WORK INSTRUCTIONS: Only one stretch of the listing below is wanted: every line from the first to the line containing "(** A counter", set down exactly.
DATASET EXCERPTS section start
Lemma replica_step_cap k0 cap s s' :
  replica_step us k0 cap s s' → spent_within s k0 cap → spent_within s' k0 cap.
Proof.
  intros Hstep Hs. destruct Hstep as [s t limits amount f s' r Hready Hcap He].
  pose proof (reserve_any_fate s f t limits amount) as Hf. rewrite He in Hf. simpl in Hf.
  destruct Hf as [->| ->]; [done|].
  destruct (reserve_lua_spec (Key us t) s limits amount Hready) as (s1 & rep & Hl & _ & Heff).
  rewrite Hl. simpl. destruct (taken _) eqn:Et; [|by rewrite Heff].
  destruct Heff as (Hex & _ & Hval). intros u. unfold counter. rewrite Hex.
  destruct (EXISTS s k0) eqn:Ek; [|done]. intros [= <-]. simpl. rewrite Hval.
  case_decide as Hin.
  - apply list_elem_of_fmap in Hin as (l & -> & Hin).
    destruct (Hcap l Hin eq_refl) as [Hb Hle].
    pose proof (taken_within_cap s t limits amount l Hready Et Hin Hb). unfold lkey.
    unfold usage_field. simpl. lia.
  - rewrite Z.add_0_r.
    assert (Hc : counter s k0 =
      Some (mkQuotaUsage (val s k0 f_requests) (val s k0 f_tokens) (val s k0 f_cost)))
      by (unfold counter; by rewrite Ek).
    exact (Hs _ Hc).
Qed.

(** A counter seeded once: the larger of what it held and the snapshot. *)
Lemma seed_counter_max (skey : WindowUsage → string) s u seeds :
  Forall (seed_exact skey s) seeds → NoDup (map skey seeds) → u ∈ seeds →
  (∀ f, 0 ≤ usage_field (wu_Usage u) f) →
  counter (foldl (seed_one skey) s seeds) (skey u) =
    Some (default (wu_Usage u) ((λ c, usage_max c (wu_Usage u)) <$> counter s (skey u))).
Proof.
  intros Hx Hnd Hin Hpos. destruct (seed_all_spec skey s seeds Hx) as (_ & He & Hg).
  assert (Hsn : ∀ f, snapshots skey seeds (skey u) f = [usage_field (wu_Usage u) f]).
  { intros f. unfold snapshots. clear Hx He Hg.
    induction seeds as [|v seeds IH]; [set_solver|].
    apply NoDup_cons in Hnd as [Hn Hnd]. rewrite filter_cons.
    apply elem_of_cons in Hin as [<-|Hin].
    - rewrite decide_True by done. simpl.
      rewrite (elem_of_nil_inv (filter _ seeds)); [done|].
      intros w [Hw Hws]%list_elem_of_filter. apply Hn. rewrite <- Hw.
      by apply list_elem_of_fmap_2.
    - rewrite decide_False; [by apply IH|]. intros E. apply Hn. rewrite E.
      by apply list_elem_of_fmap_2. }
  assert (Hexb : existsb (λ v, bool_decide (skey v = skey u)) seeds = true).
  { apply existsb_exists. exists u. split; [by apply list_elem_of_In|].
    by apply bool_decide_eq_true. }
  assert (Hv : ∀ f, f ∈ field_names →
    val (foldl (seed_one skey) s seeds) (skey u) f =
    if EXISTS s (skey u) then Z.max (val s (skey u) f) (usage_field (wu_Usage u) f)
    else usage_field (wu_Usage u) f).
  { intros f Hf. unfold val. rewrite Hg, decide_True, Hsn by done. simpl.
    specialize (Hpos f).
    destruct (EXISTS s (skey u)) eqn:E.
    - destruct (HGET s (skey u) f); simpl; lia.
    - by rewrite hget_missing. }
  unfold counter at 1. rewrite He, Hexb. cbn [orb]. f_equal.
  rewrite !Hv by (unfold field_names; set_solver). unfold counter, usage_max.
  destruct (wu_Usage u) as [r tk c]. destruct (EXISTS s (skey u)); done.
Qed.
End Facts.

(** ** Example data *)

Definition ex_minute : Window := mkWindow WindowMinute (1000 * Minute) (1001 * Minute).
Definition ex_day : Window := mkWindow WindowDay 0 DayLen.
Definition ex_tenant : uuid := 7%N.
Definition ex_limits : list WindowLimit :=
  [mkWindowLimit ex_minute 500 true; mkWindowLimit ex_day 900 false].
Definition ex_hash (r t c : Z) : gmap string Z :=
  {[f_requests := r; f_tokens := t; f_cost := c]}.
Definition ex_store : map_redis :=
  mkMapRedis 60000
    {[Key example_uuid_string ex_tenant ex_minute := (ex_hash 1 10 100, None);
      Key example_uuid_string ex_tenant ex_day := (ex_hash 5 50 800, None)]}.
Definition ex_amount : QuotaUsage := mkQuotaUsage 1 20 300.

(** Closed integer comparisons, evaluated. *)
Ltac eval_le := apply Z.leb_le; vm_compute; reflexivity.
Ltac eval_int64 := split; [eval_le | apply Z.ltb_lt; vm_compute; reflexivity].
Ltac eval_fields :=
  let f := fresh "f" in let Hf := fresh "Hf" in
  intros f Hf; unfold field_names in Hf;
  rewrite !elem_of_cons, elem_of_nil in Hf; destruct Hf as [->|[->|[->|[]]]]; eval_int64.

Lemma ex_ready : reserve_ready (Key example_uuid_string ex_tenant) ex_store ex_limits ex_amount.
Proof.
  split_and!.
  - split; [eval_le|]. repeat (apply Forall_cons; split); [split_and!; eval_le..|apply Forall_nil; done].
  - repeat (apply Forall_cons; split); [split..|apply Forall_nil; done];
      [eval_fields|done|eval_fields|done].
  - apply (bool_decide_unpack (NoDup _)). vm_compute. exact I.
Defined.

(** ** Properties *)

Section Properties.
Context {S : Type} `{RedisLaws S}.
Context (us : uuid → string).

(** C7. A reservation that is answered does what the counter port promises, as long as the script's
    arithmetic is exact ([reserve_ready]): its amount, the caps and what is spent, also in sum, are
    at most 2^53 nanodollars in size, which is all a Lua number holds (see [cap_lost_past_2_53]); no
    counter leaves 64 bits; no counter's deadline is past, since EXPIREAT would then delete it;
    and the limits govern distinct counters. It names the missing counters, or refuses at the
    first blocking limit the amount would cross, or is taken with the soft limits it crossed; and
    it changes every counter it governs by the amount when it is taken, and nothing at all
    otherwise. *)
Theorem Reserve_all_or_nothing s t limits amount :
  reserve_ready (Key us t) s limits amount →
  ∃ s', Counters_Reserve us s Replied t limits amount =
          (s', Ok (reserve_spec (λ w, counter s (Key us t w)) limits amount)) ∧
    ∀ k, counter s' k =
      (λ u, if decide (taken (reserve_spec (λ w, counter s (Key us t w)) limits amount) = true ∧
                       k ∈ map (lkey (Key us t)) limits)
            then QuotaUsage_Add u amount else u) <$> counter s k.
Proof.
  intros Hr. destruct (reserve_lua_spec (Key us t) s limits amount Hr) as (s' & r & Hl & Hp & _).
  assert (E : Counters_Reserve us s Replied t limits amount =
              (s', Ok (reserve_spec (λ w, counter s (Key us t w)) limits amount))).
  { unfold Counters_Reserve.
    change ([Requests amount; Tokens amount; Cost amount] ++ concat (map limit_args limits))
      with (reserve_args limits amount).
    change (map (λ l, Key us t (wl_Window l)) limits) with (map (lkey (Key us t)) limits).
    by rewrite Hl, Hp. }
  exists s'. split; [done|]. by destruct (Counters_Reserve_ok us s Replied t limits amount s' _ Hr E).
Qed.

(** C6. A blocking cap holds against any number of replicas: however many reservations reach the
    server, in whatever order, for whatever tenants, and whether or not their replies arrive, a
    counter that every reservation guards with a cap of at most [cap] never holds more than
    [cap]. Each reservation is one whose arithmetic is exact where it runs ([reserve_ready], as in
    [Reserve_all_or_nothing]: caps, amounts and what is spent of at most 2^53 nanodollars, some
    nine million dollars, and no counter past its deadline); past that a cap can be crossed, see
    [cap_lost_past_2_53]. *)
Theorem replicas_respect_cap k0 cap s s' :
  rtc (replica_step us k0 cap) s s' → spent_within s k0 cap → spent_within s' k0 cap.
Proof. induction 1; [done|]. intros Hs. eauto using replica_step_cap. Qed.

(** Seeding converges: several replicas that rehydrate the same counters from
    the same snapshots leave the same store, in whatever order the snapshots arrive
    and even when all of them are seeded twice. *)
Theorem seeding_converges skey s seeds seeds' :
  Forall (seed_exact skey s) seeds → seeds ≡ₚ seeds' →
  store_eq (foldl (seed_one skey) s seeds) (foldl (seed_one skey) s seeds') ∧
  store_eq (foldl (seed_one skey) (foldl (seed_one skey) s seeds) seeds)
           (foldl (seed_one skey) s seeds).
Proof. intros Hx Hp. split; [by apply seed_all_perm|by apply seed_all_idem]. Qed.

(** A seed never lowers a counter: one answered seed.lua call leaves each
    counter at the larger of what it held and its snapshot, field by field, and
    creates the ones that were missing. *)
Theorem seed_takes_maximum s t seeds u :
  let skey := λ u, Key us t (wu_Window u) in
  Forall (seed_exact skey s) seeds → NoDup (map skey seeds) → u ∈ seeds →
  (∀ f, 0 ≤ usage_field (wu_Usage u) f) →
  ∃ s', seedTenant us s Replied t seeds = (s', None) ∧
    counter s' (skey u) =
      Some (default (wu_Usage u) ((λ c, usage_max c (wu_Usage u)) <$> counter s (skey u))).
Proof.
  intros skey Hx Hnd Hu Hpos. eexists. split; [done|].
  etransitivity; [|by apply (seed_counter_max skey)].
  f_equal. exact (seed_lua_foldl skey s [] seeds).
Qed.
(** An outage is limits that cannot be read while none are cached, no price for any target, a
    store that fails, or counters that keep disappearing. *)
Inductive comes_to e now req : verdict → Prop :=
| to_unread e1 err : get_tenantLimits e now (qr_Tenant req) = (e1, Err err) → comes_to e now req Outage
| to_unlimited e1 tl :
    get_tenantLimits e now (qr_Tenant req) = (e1, Ok tl) → ApplicableLimits (tl_quotas tl) (qr_At req) = [] →
    comes_to e now req NotLimited
| to_unpriced e1 tl :
    get_tenantLimits e now (qr_Tenant req) = (e1, Ok tl) → ApplicableLimits (tl_quotas tl) (qr_At req) ≠ [] →
    request_amount pricing (e_cfg e1) req = None → comes_to e now req Outage
| to_counters e1 tl amount v :
    get_tenantLimits e now (qr_Tenant req) = (e1, Ok tl) → ApplicableLimits (tl_quotas tl) (qr_At req) ≠ [] →
    request_amount pricing (e_cfg e1) req = Some amount →
    rounds_end (tl_tenantID tl) (ApplicableLimits (tl_quotas tl) (qr_At req)) amount 3 e1 v → comes_to e now req v.

(** The result a policy prescribes. *)
Definition prescribed (policy : OnUnavailable) (at_ : time) (v : verdict) (r : result error Reservation) : Prop :=
  match v with
  | NotLimited => r = Ok zero_Reservation
  | Answered t limits amount got => r = decided t limits amount at_ got
  | Outage => if String.eqb policy FailClosed then ∃ err, r = Err err ∧ Is err ErrQuotaUnavailable = true
              else r = Ok zero_Reservation
  end.

Lemma failed_prescribed e err at_ :
  prescribed (cfg_OnUnavailable (e_cfg e)) at_ Outage (failed e err).2.
Proof. unfold failed. simpl. destruct (String.eqb _ _); [|done]. by eexists. Qed.

Lemma unpriceable_prescribed e req :
  prescribed (cfg_OnUnavailable (e_cfg e)) (qr_At req) Outage (unpriceable e req).2.
Proof. unfold unpriceable. simpl. destruct (String.eqb _ _); [|done]. by eexists. Qed.

Lemma rounds_prescribed n e t limits amount at_ :
  ∃ v, rounds_end t limits amount n e v ∧
    prescribed (cfg_OnUnavailable (e_cfg e)) at_ v (reserve_rounds n e t limits amount at_).2.
Proof.
  revert e. induction n as [|n IH]; intros e; cbn [reserve_rounds].
  { eexists. split; [constructor|apply failed_prescribed]. }
  destruct (qc_Reserve _ _ _ _) as [c [got|err]] eqn:Er;
    [|eexists; split; [by eapply end_unreachable|apply (failed_prescribed (set_counters e c))]].
  destruct (Missing got) as [|w ws] eqn:Em; cbn [length Nat.ltb Nat.leb].
  - exists (Answered t limits amount got). split; [by eapply end_answered|]. simpl. unfold decided. by destruct (Blocked got).
  - rewrite <- Em. pose proof (rehydrate_cfg (set_counters e c) t (Missing got)) as Hcfg.
    destruct (rehydrate _ _ _) as [e' [err|]] eqn:Eh; cbn [fst] in Hcfg; change (e_cfg (set_counters e c)) with (e_cfg e) in Hcfg.
    + exists Outage. split; [eapply end_unseeded; [done|by rewrite Em|done]|]. rewrite <- Hcfg. apply failed_prescribed.
    + destruct (IH e') as (v & Hv & Hp). exists v. rewrite <- Hcfg. split; [|done].
      eapply end_seeded; [done|by rewrite Em|done|done].
Qed.
Record scripted := mkScripted {
  sc_clock : time;
  sc_open : list (result error StreamEvent);
  sc_pending : list script;
}.

Definition script_size (s : script) : nat := match s with Ok l => length l | Err _ => 0%nat end.
Definition script_left (x : scripted) : nat :=
  (length (sc_open x) + sum_list (script_size <$> sc_pending x))%nat.

#[export] Instance scripted_environment : Environment scripted unit unit := {|
  Now x := (mkScripted (sc_clock x + Millisecond) (sc_open x) (sc_pending x), sc_clock x);
  Stream x _ _ :=
    match sc_pending x with
    | [] => (x, Err (Errorf "no more targets" []))
    | Err e :: rest => (mkScripted (sc_clock x) [] rest, Err e)
    | Ok l :: rest => (mkScripted (sc_clock x) l rest, Ok tt)
    end;
  Next x _ :=
    match sc_open x with
    | [] => (x, Err io_EOF)
    | r :: l => (mkScripted (sc_clock x) l (sc_pending x), r)
    end;
  CloseReader x _ := mkScripted (sc_clock x) [] (sc_pending x);
  Commit x := (x, None);
  Send x _ := (x, None);
  SendError x _ := (x, None);
|}.

Lemma scripted_finite : finite_world script_left.
Proof.
  split; intros [c o p]; intros; destruct o as [|[|]], p as [|[|]]; unfold script_left;
    simplify_eq/=; unfold script_size; lia.
Qed.

Definition ex_usage : TokenUsage := mkTokenUsage 11 7 0 0 0.
Definition ex_chunk : StreamEvent := mkStreamEvent "{hello}" None false false.
Definition ex_usage_chunk : StreamEvent := mkStreamEvent "{usage}" (Some ex_usage) false true.
Definition ex_overloaded : error := ProviderError FailureUpstream "p" 503 (TLit "busy") true None.

(** The first target is overloaded; the second streams a chunk, then its usage, then ends. *)
Definition ex_world : scripted :=
  mkScripted 0 [] [Err ex_overloaded; Ok [Ok ex_chunk; Ok ex_usage_chunk]].
Definition ex_ladder : list (Target unit) :=
  [mkTarget tt "m1" (mkTargetRef "a" "p" "m1" ""); mkTarget tt "m2" (mkTargetRef "" "q" "m2" "")].
Definition ex_preq : ProviderRequest := mkProviderRequest "alias" "{}" true false.
Definition ex_run : option (state (X := scripted) * Outcome) := Run 5 ex_world ex_ladder ex_preq.


Lemma Run_ladder_witness :
  match ex_run with
  | Some (st, o) => ChosenTarget o = "unnamed:m2" ∧ length (out_Attempts o) = 2%nat ∧
      Outcome_Validate o = None ∧
      map at_Target (out_Attempts o) = map Target_String (take 2 ex_ladder)
  | None => False
  end.
Proof.
  destruct ex_run as [[st o]|] eqn:E; [|vm_compute in E; discriminate].
  pose proof (Run_ladder 5 ex_world ex_ladder ex_preq st o E) as (_ & Hm & _ & _ & _ & Hv & _).
  assert (Hc : Some (ChosenTarget o, length (out_Attempts o)) = Some ("unnamed:m2", 2%nat)).
  { transitivity ((fun '(st, o) => (ChosenTarget o, length (out_Attempts o))) <$> ex_run);
      [by rewrite E | vm_compute; reflexivity]. }
  injection Hc as Hc1 Hc2. rewrite Hc2 in Hm. auto.
Defined.

Lemma Run_terminates_witness :
  script_left ex_world = 2%nat ∧
  ∃ r, ∀ fuel, (2 < fuel)%nat → Run fuel ex_world ex_ladder ex_preq = Some r.
Proof.
  split; [reflexivity|].
  exact (Run_terminates script_left scripted_finite ex_world ex_ladder ex_preq).
Defined.
Lemma readLine_loop_spec fuel maxLine acc r r' res :
  reader_wf r → plain_end (r_end r) → 0 ≤ maxLine → (length (unread r) ≤ fuel)%nat →
  LF ∉ acc → blen acc ≤ maxLine → blen acc mod r_size r = 0 →
  readLine_loop fuel maxLine acc r = (r', res) →
  match cut LF (acc ++ unread r) with
  | Some (l, rest) =>
      if maxLine <? blen l + 1 then res = Err ErrLineTooLong
      else res = Ok (trimEOL (l ++ [LF]), None) ∧ reader_wf r' ∧ unread r' = rest ∧
           r_end r' = r_end r ∧ r_size r' = r_size r
  | None => res = end_of_line (r_size r) maxLine (r_end r) (acc ++ unread r)
  end.
Proof.
  revert acc r. induction fuel as [|fuel IH]; intros acc r Hwf Hend Hmax Hfuel Hacc Hle Hmod;
    unfold readLine_loop; fold readLine_loop; unfold ReadSlice;
    destruct (read_slice _ _) as [[r1 chunk] err] eqn:Es;
    (apply read_slice_spec in Es as (Hwf1 & He1 & Hs1 & Hspec); [|done|lia]);
    rewrite cut_app_notin by done; pose proof (proj1 Hwf) as Hsize;
    destruct err as [err|].
  (* fuel is left, or the buffer could not have been full *)
  2,4: destruct (cut LF (unread r)) as [[l rest]|] eqn:Ec; [|done];
    destruct Hspec as (-> & Hrest & _); rewrite !blen_app; change (blen [LF]) with 1;
    replace (blen acc + blen l + 1) with (blen acc + (blen l + 1)) by lia;
    destruct (maxLine <? blen acc + (blen l + 1)); [by intros [= <- <-]|];
    rewrite <- He1, <- Hs1;
    (destruct (Z.ltb_spec 0 (blen acc)) as [|Hz];
      [intros [= <- <-]; by rewrite app_assoc
      |replace acc with (@nil ascii) by (symmetry; apply blen_nil_iff; unfold blen in *; lia);
       by intros [= <- <-]]).
  all: assert (Hn : LF ∉ chunk ∧ unread r = chunk ++ unread r1 ∧
         (if decide (blen chunk = r_size r) then err = bufio_ErrBufferFull
          else err = r_end r ∧ unread r1 = [] ∧ blen chunk < r_size r))
         by (by destruct (cut LF (unread r)) as [[]|]);
    clear Hspec; destruct Hn as (Hn & Hu & Herr); rewrite Hu, cut_app_notin by done;
    case_decide as Hfull; [subst err; change (Is bufio_ErrBufferFull bufio_ErrBufferFull) with true; cbv iota|].
  2,4: destruct Herr as (-> & Hu1 & Hlt); rewrite (proj1 Hend), Hu1, app_nil_r;
    rewrite (proj2 (cut_None LF [])) by set_solver; by apply end_of_line_spec.
  - apply (f_equal length) in Hu. rewrite length_app in Hu. unfold blen in Hfull. lia.
  - destruct (Z.ltb_spec maxLine (blen acc + blen chunk)) as [Hlong|Hlong].
    + intros [= <- <-]. destruct (cut LF (unread r1)) as [[l rest]|].
      * assert (0 ≤ blen l) by (unfold blen; lia). rewrite !blen_app.
        by rewrite (proj2 (Z.ltb_lt maxLine _)) by lia.
      * symmetry. by apply too_long_spec.
    + intros Hr. apply IH in Hr; [|done|by rewrite He1|done|..].
      * rewrite He1, Hs1, <- app_assoc, cut_app_notin, cut_app_notin in Hr by done. done.
      * apply (f_equal length) in Hu. rewrite length_app in Hu. unfold blen in Hfull. lia.
      * set_solver.
      * by rewrite blen_app.
      * rewrite blen_app, Hfull, Hs1, <- (Z.mul_1_l (r_size r)) at 1. rewrite Z.mod_add; lia.
Qed.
DATASET EXCERPTS section end
SOLUTION TO THE PROBLEM:
Lemma replica_step_cap k0 cap s s' :
  replica_step us k0 cap s s' → spent_within s k0 cap → spent_within s' k0 cap.
Proof.
  intros Hstep Hs. destruct Hstep as [s t limits amount f s' r Hready Hcap He].
  pose proof (reserve_any_fate s f t limits amount) as Hf. rewrite He in Hf. simpl in Hf.
  destruct Hf as [->| ->]; [done|].
  destruct (reserve_lua_spec (Key us t) s limits amount Hready) as (s1 & rep & Hl & _ & Heff).
  rewrite Hl. simpl. destruct (taken _) eqn:Et; [|by rewrite Heff].
  destruct Heff as (Hex & _ & Hval). intros u. unfold counter. rewrite Hex.
  destruct (EXISTS s k0) eqn:Ek; [|done]. intros [= <-]. simpl. rewrite Hval.
  case_decide as Hin.
  - apply list_elem_of_fmap in Hin as (l & -> & Hin).
    destruct (Hcap l Hin eq_refl) as [Hb Hle].
    pose proof (taken_within_cap s t limits amount l Hready Et Hin Hb). unfold lkey.
    unfold usage_field. simpl. lia.
  - rewrite Z.add_0_r.
    assert (Hc : counter s k0 =
      Some (mkQuotaUsage (val s k0 f_requests) (val s k0 f_tokens) (val s k0 f_cost)))
      by (unfold counter; by rewrite Ek).
    exact (Hs _ Hc).
Qed.

(** A counter seeded once: the larger of what it held and the snapshot. *)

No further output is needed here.